## Description of the task
Show me every line in the listing that has the word "Hnil".

** Data for analysis follows **

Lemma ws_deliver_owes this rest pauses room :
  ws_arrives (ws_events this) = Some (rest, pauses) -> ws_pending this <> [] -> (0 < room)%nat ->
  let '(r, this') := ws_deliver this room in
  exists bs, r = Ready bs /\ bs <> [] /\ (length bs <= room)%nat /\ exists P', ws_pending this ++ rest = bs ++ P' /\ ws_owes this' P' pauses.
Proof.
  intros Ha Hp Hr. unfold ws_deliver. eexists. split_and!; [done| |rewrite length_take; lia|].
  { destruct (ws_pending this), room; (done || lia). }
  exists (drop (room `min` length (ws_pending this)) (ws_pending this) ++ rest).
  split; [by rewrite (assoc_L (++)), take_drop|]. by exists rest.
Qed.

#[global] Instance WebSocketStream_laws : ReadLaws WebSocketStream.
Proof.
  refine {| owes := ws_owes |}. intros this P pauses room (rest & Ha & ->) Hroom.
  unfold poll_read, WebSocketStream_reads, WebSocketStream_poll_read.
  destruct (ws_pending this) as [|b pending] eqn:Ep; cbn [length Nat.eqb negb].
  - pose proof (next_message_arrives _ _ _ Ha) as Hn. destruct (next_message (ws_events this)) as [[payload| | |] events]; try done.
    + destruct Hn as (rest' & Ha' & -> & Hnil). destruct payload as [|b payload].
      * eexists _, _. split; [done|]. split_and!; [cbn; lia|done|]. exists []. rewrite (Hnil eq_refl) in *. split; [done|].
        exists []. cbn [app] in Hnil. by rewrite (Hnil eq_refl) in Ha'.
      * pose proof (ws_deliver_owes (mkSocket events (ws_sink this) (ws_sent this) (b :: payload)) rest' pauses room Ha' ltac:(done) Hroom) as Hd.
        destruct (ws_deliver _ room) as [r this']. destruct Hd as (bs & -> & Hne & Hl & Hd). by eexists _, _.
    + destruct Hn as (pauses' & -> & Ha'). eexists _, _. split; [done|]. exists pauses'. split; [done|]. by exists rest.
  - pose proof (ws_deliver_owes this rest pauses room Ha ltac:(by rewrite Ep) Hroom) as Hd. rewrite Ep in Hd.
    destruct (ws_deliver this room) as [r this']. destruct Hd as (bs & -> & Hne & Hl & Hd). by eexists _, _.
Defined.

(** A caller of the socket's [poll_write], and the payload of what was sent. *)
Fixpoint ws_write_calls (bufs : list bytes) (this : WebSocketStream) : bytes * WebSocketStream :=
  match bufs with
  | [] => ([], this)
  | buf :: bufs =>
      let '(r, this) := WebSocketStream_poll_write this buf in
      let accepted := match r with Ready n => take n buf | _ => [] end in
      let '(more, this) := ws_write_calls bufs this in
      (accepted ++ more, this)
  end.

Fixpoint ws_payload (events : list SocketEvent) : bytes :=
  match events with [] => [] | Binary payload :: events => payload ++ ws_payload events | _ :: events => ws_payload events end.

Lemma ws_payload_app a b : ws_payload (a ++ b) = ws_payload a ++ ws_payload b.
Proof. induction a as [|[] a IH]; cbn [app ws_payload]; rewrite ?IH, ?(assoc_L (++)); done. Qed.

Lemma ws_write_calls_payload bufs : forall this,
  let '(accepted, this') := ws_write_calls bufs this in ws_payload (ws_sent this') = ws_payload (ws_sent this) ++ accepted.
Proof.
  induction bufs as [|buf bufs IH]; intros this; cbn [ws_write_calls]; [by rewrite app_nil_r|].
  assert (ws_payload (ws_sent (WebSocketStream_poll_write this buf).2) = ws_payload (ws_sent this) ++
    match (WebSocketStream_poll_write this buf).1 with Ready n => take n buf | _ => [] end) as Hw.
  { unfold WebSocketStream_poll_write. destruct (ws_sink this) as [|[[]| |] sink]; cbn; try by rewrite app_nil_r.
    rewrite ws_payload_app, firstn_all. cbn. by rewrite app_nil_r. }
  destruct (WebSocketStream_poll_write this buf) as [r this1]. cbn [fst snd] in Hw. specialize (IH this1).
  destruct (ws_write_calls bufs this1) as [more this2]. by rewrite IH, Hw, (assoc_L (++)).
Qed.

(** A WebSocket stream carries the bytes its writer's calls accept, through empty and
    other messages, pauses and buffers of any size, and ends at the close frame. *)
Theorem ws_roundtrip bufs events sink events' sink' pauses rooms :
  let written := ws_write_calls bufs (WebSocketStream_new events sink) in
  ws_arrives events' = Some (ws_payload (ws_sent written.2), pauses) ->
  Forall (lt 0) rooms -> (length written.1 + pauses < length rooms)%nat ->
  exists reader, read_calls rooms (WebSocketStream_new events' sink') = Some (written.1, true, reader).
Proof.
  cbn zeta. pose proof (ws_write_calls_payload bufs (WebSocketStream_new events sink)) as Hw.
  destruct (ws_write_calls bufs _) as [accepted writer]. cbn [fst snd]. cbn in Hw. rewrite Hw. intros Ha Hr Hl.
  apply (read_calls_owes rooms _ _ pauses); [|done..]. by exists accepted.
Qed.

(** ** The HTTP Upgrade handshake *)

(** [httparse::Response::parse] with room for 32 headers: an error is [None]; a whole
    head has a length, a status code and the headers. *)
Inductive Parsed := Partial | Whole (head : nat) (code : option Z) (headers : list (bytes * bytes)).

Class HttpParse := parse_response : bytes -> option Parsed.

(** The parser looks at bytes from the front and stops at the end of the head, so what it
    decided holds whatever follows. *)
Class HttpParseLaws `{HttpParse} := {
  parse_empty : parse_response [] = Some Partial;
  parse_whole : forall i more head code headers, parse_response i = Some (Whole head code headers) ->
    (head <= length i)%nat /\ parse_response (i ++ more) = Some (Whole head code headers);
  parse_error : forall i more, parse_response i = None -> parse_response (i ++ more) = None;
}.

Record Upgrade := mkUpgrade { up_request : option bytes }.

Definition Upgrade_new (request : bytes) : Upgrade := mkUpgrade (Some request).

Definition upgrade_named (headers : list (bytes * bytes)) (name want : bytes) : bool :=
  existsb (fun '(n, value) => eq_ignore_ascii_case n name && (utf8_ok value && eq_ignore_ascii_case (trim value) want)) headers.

** End of Data for analysis **
** Data for analysis follows **

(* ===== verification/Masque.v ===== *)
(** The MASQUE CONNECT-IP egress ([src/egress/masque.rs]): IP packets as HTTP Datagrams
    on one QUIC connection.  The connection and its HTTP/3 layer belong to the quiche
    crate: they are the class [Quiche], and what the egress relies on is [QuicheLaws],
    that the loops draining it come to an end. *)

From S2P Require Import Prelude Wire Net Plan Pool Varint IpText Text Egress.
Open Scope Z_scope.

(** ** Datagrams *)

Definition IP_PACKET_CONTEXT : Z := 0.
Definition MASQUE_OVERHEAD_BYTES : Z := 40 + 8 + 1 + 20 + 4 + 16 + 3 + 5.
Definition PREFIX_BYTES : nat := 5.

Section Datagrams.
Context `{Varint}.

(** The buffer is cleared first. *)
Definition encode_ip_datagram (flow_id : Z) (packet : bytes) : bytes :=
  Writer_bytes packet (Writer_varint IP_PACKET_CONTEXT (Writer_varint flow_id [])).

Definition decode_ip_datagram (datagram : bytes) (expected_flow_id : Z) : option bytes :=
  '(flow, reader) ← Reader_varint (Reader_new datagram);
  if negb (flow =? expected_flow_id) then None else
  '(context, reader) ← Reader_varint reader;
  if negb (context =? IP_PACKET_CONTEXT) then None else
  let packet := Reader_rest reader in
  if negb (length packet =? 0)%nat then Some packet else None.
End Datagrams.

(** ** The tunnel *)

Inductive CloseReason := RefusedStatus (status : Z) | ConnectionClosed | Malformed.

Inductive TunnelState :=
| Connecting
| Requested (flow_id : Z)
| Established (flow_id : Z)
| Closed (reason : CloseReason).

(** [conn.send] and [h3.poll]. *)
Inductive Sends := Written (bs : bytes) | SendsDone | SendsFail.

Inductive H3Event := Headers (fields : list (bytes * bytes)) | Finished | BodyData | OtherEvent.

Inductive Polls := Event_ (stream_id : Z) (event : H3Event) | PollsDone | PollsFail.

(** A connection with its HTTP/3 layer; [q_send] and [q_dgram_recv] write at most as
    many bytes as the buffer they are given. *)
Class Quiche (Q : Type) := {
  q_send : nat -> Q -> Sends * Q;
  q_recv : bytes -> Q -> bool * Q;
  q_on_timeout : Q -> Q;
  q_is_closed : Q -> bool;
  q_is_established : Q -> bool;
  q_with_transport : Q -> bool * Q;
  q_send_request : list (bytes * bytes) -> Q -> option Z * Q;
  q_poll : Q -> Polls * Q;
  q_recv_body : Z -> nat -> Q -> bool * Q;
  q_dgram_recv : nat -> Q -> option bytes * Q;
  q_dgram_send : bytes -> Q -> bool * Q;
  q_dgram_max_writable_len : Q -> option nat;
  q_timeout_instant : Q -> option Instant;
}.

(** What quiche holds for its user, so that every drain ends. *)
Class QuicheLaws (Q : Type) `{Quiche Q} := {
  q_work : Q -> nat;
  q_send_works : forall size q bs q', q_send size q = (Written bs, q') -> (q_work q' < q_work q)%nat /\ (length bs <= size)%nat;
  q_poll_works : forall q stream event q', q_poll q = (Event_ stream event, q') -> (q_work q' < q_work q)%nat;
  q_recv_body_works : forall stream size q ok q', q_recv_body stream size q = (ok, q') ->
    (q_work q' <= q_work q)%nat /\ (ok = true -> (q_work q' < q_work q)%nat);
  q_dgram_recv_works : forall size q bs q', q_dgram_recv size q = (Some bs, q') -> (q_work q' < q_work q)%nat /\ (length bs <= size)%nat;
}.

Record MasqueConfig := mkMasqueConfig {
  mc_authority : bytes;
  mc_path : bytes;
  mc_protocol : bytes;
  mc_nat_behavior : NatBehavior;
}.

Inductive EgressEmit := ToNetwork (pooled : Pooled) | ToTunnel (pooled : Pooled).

** End of Data for analysis **

## The answer
    + destruct Hn as (rest' & Ha' & -> & Hnil). destruct payload as [|b payload].
      * eexists _, _. split; [done|]. split_and!; [cbn; lia|done|]. exists []. rewrite (Hnil eq_refl) in *. split; [done|].
        exists []. cbn [app] in Hnil. by rewrite (Hnil eq_refl) in Ha'.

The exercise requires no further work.